Conteúdo externo

O seguinte conteúdo vem de parceiros externos. Nós não podemos garantir que esse conteúdo seja exibido sem barreiras.

O estudo destacou que é urgente melhorar a educação dos mais de 40 milhões de habitantes, principalmente no nível universitário

(afp_tickers)

Os países da América Central precisam superar desafios estruturais em áreas como educação e infraestrutura para melhorar sua competitividade comercial, explicou um relatório da Secretaria de Integração Econômica Centro-Americana (Sieca), divulgado nesta segunda-feira.

O estudo, que repassa os aspectos econômicos da região entre 2016 e 2017, destacou que é urgente melhorar a educação dos mais de 40 milhões de habitantes, principalmente no nível universitário, bem como a capacitação especializada.

"Em matéria de competitividade, os desafios são estruturais.

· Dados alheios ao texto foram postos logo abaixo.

(* ===== verification/Prelude.v ===== *)
(** * The measuring engines of mmWaveTracker

    mmWaveTracker is an Android application that measures a network with
    iperf3; the measuring engine is the C code under
    src/iperfwrapperlib/iperf/src, started by the application through JNI.
    Two smaller programs measure with UDP packets of their own: the client of
    src/app/src/main/udprecvlib and the probe of src/app/src/main/rrclibcpp.
    This library models these engines and proves what their parts promise.

    ** The program

    A client and a server talk over a control connection (TCP).  The client
    describes the test in a JSON message (iperf_api.c: send_parameters), the
    server applies it to its own test (get_parameters); JSON text is printed
    and parsed by cjson.c and framed with a length (JSON_write, JSON_read) over
    Nread and Nwrite (net.c).  Both sides create data streams
    (iperf_new_stream, iperf_add_stream) over sockets that iperf_tcp.c and
    iperf_udp.c set up, move data with iperf_send and iperf_recv through the
    functions of the protocol, and run timers (timer.c, iperf_time.c) that end
    the test, pace the streams (iperf_check_throttle) and close statistics
    intervals (iperf_stats_callback).  At the end they exchange their results
    (send_results, get_results).  The order of all this is kept by two state
    machines driven by one-byte messages: iperf_handle_message_client under
    iperf_run_client and iperf_handle_message_server under iperf_run_server.
    What a client asks for comes from its command line
    (iperf_parse_arguments, units.c, dscp.c) or, on Android, from the calls of
    the application (test_run.c).  A reporter turns the statistics into text
    or JSON (iperf_reporter_callback) through iperf_printf, which hands the
    lines to Java.  main.c runs a server for one client after the other and
    keeps its pid file.

    The UDP client (client.cpp) sends numbered packets at a rate, or answers
    the packets of a server with acknowledgements (packet.cpp); both log what
    arrives.  The probe (client_udp_down.cpp) answers pings and says in the
    answer whether other traffic passed the radio interface since the last one.

    ** Conventions

    A w-bit integer is a [Z] and the conversions [u32], [i32], ... write out
    the wrap-around; a C string is the list of its bytes; [outcome] separates a
    result ([Ok]) from undefined behaviour ([UB]: access outside an object,
    NULL, signed overflow) and from a model that ran out of iterations
    ([Fuel]).  Theorems that code returns state [= Ok _], so they rule out both.
    The operating system is an argument: which allocations fail, how a socket
    splits or fails calls, what the clock shows.  Theorems hold for every such
    argument, or say which behaviour they assume.

    ** Files

    - Prelude.v: integers, outcomes, C strings, shared tactics.
    - IperfTime.v: iperf_time.c.  The operations are arithmetic on
      microseconds, modulo the range of the seconds field.
    - Timer.v, TimerSpec.v, TimerRun.v: timer.c.  Timers are nodes of a store
      linked by prev and next, as in C; the invariant ties the store to a list
      sorted by time and a free list.  Every operation refines the operation on
      the sorted list; tmr_run terminates on timers that cannot fire again
      within the call and fires each due timer once, in order.
    - Cdouble.v, CdoubleFacts.v, CdoubleText.v: IEEE doubles (the standard
      library's SpecFloat), strtod and printf %g, and the proof that integers of
      at most 15 digits survive printing and reading.
    - CjsonData.v, CjsonPrint.v, CjsonPrintSpec.v, CjsonPrintProof.v,
      CjsonPrintThms.v: the printer of cjson.c with its growing buffer; the
      text of an item as a function; printing writes exactly that text within
      bounds, for every growth of the buffer and failing malloc.
    - CjsonParse.v, CjsonParseSafe.v, CjsonRoundtrip.v: the parser of cjson.c;
      it terminates without touching memory outside its input on every
      NUL-terminated text, and parses what the printer prints back to the item.
    - CjsonTree.v, JsonObject.v: lookup, construction, comparison and the
      predicates of items (cjson.c) on trees, and objects as lists of named
      values.
    - CjsonMem.v, CjsonLinks.v: the items of cjson.c on a heap with their
      pointers.  cJSON_Delete frees everything an item owns once; the
      constructors of arrays give all or nothing when memory runs out; adding,
      detaching, inserting and replacing items make the pointers of the
      operation on trees and touch no other block.
    - Cscan.v, CscanFacts.v, Units.v, Dscp.v: strtol, atoi, atof and sscanf;
      units.c (sizes and rates are read exactly) and dscp.c (names of service
      classes).
    - Errors.v: iperf_strerror (iperf_error.c) with its table.
    - Net.v: netdial, netannounce, timeout_connect (net.c) as traces of system
      calls; descriptors and address lists are accounted for on every path.
    - Stream.v: Nread, Nwrite, Nsendfile (net.c).
    - Iperf.v: the structures of iperf.h and the operations on the test.
    - Frame.v: JSON_write and JSON_read; a message survives any splitting.
    - Udp.v: iperf_udp_send and iperf_udp_recv; loss and reordering are counted
      exactly on every selection and order of distinct datagrams.
    - Transfer.v: iperf_send, iperf_recv, iperf_check_throttle, diskfile_send,
      iperf_tcp_send, iperf_tcp_recv.  The classes [SendOk] and [RecvOk] are the
      interface between the test and its protocols; TCP and UDP are instances,
      and the accounting theorems are proved against the classes.
    - Stats.v: iperf_stats_callback, iperf_reset_stats, iperf_init_test; the
      intervals partition the transfer (invariant of a step relation).
    - Util.v: make_cookie, the payload pattern, timeval arithmetic, cpu_util and
      iperf_json_printf (iperf_util.c).
    - Output.v, OutputThms.v: printf with the formats of iperf_locale.c,
      iperf_printf with its two line buffers, iperf_err, the JSON tree of a
      test with pointers into it as paths, the messages of iperf_on_connect
      and iperf_on_test_start; which lines fit the buffers, and what
      iperf_json_printf builds for the formats in use.
    - Reports.v: iperf_print_intermediate, print_interval_results,
      iperf_print_results, iperf_reporter_callback.  ReportsJson.v,
      ReportsSummary.v: the JSON objects they add, as functions of the test.
      ReportsThms.v: along every run of transfers and reports the totals of the
      final report are the sums of the interval reports and of the streams.
      ReportsText.v: the text reports of a server are defined and only append.
    - Setup.v, SetupThms.v: the connect, accept and listen functions of TCP and
      UDP, iperf_connect, iperf_server_listen, iperf_new_stream and
      iperf_free_stream, as code that returns or fails over the system calls of
      Net.v; a calculus of weakest preconditions gives what each of them
      leaves open on every path.
    - Params.v, ParamsProof.v, ParamsThms.v: send_parameters, get_parameters;
      the server ends with the test the client described.
    - Args.v, ArgsThms.v: iperf_parse_arguments with getopt_long and every
      option of this build; an accepted command line is within the limits, and
      reaches the server through the parameters.
    - Jni.v, JniThms.v: the functions of test_run.c the application calls, over
      a heap of live blocks, with iperf_new_test, iperf_defaults,
      iperf_free_test and the setters; no sensible sequence of calls uses or
      frees a block twice, and the test the application sets up is the one of
      the command line with the same settings.
    - Results.v, ResultsProof.v: send_results, get_results; the figures arrive
      at the streams they belong to.
    - Control.v: the turns of the two event loops at the level of control
      messages.  Protocol.v: both loops, the two directions of the control
      connection and the data connections as one step relation, with the
      phases of a run.  DataStep.v: moving data does not disturb control.
      ProtocolTurns.v, ProtocolRun.v, ProtocolThms.v: every reachable state is
      in a phase, so no run goes wrong and every run completes with the
      results exchanged.
    - Serve.v: the loop of run() in main.c; a server, reset after each test,
      serves any list of clients.  Process.v: the pid file.
    - TestTimers.v, TestTimersThms.v: the timers of client and server over
      timer.c; a test ends exactly when its duration has passed.
    - ClientLoop.v, ServerLoop.v: a pass of the event loops of iperf_run_client
      and iperf_run_server as they are written: select, messages, new clients
      and streams, transfers, timers.  ClientLoopThms.v, Loops.v: every
      interleaving of such passes is a run of the protocol, and only the
      outside makes the client fail.  A whole test is run as an example.
    - Packet.v, UdpClient.v, UdpClientThms.v: the UDP client (packet.cpp,
      timestamp.cpp, client.cpp); the packets survive the wire, every packet is
      acknowledged with its number, sending ends in time at the rate asked for.
      Probe.v: the probe, with the parsing of the interface counters; every
      ping is answered with its number and the right verdict.

    ** Bounds and fuel

    Loops over lists, schedules and queues are structural.  The parser takes
    fuel: [parse_fuel] (a linear function of the input length) is enough, which
    CjsonParseSafe.v proves.  tmr_run takes fuel; [run_bound] bounds the
    callbacks of a run and is proved sufficient.  The jump of
    iperf_server_listen is a recursion of depth 2, which SetupThms.v proves to
    be enough.  cJSON_Delete takes the number of items as fuel, which is enough.
    The loop of send_udp_packets takes fuel; duration / sleep + 2 rounds are
    proved enough.  The loops that receive are bounded by what arrives.  In
    Protocol.v the number of transfers and statistics callbacks
    in a run is a parameter, any number; the messages are not bounded.

    ** What the protocol theorems assume

    The control connection delivers in order and writes to it succeed;
    connecting and listening succeed and memory does not run out (the failures
    of these functions are the subject of SetupThms.v); the server's timer for
    a client that went away does not fire; the figures stay in the range that
    JSON numbers carry exactly.  The server is new or was reset after a test of
    any client that did not ask for the server's output.  For the event loops:
    the passes do not fail (select, accept and the data connections work), and
    no timer of the server changes a test that is not running.

    ** Not modelled

    SCTP, authentication, CPU affinity, flow labels, TCP_CONGESTION and socket
    pacing (not in this build), signals and daemon (main.c), the log file and
    the JSON output around the event loops, the calls of the Java machine in
    test_run.c, debug output, the usage text, opening the sockets and starting
    the threads of the C++ programs, and the Java application.  Plain getters
    and setters of iperf_api.c that no modelled code uses are left out.

    ** What is left

    The start and the end of iperf_run_client and iperf_run_server around their
    loops, signal handling, and the remaining accessors.
*)

From Stdlib Require Import ZArith Lia List Ascii String.
From stdpp Require Import base numbers gmap list.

Desafios em matéria de educação, sobretudo em nível superior, capacitação mais especializada, e desafios em matéria de infraestrutura, de desenvolvimento institucional", disse na apresentação do relatório Eduardo Espinoza, diretor do Centro de Estudos para a Integração Econômica da Sieca.

"Há também desafios em matéria de inovação e preparação tecnológica. Estamos falando disso há muito tempo", completou.

Espinoza indicou que, de acordo com o estudo, espera-se que a América Central registre em 2017 um crescimento econômico de 3,9%, o que não representa "uma mudança abrupta" na trajetória de expansão regional.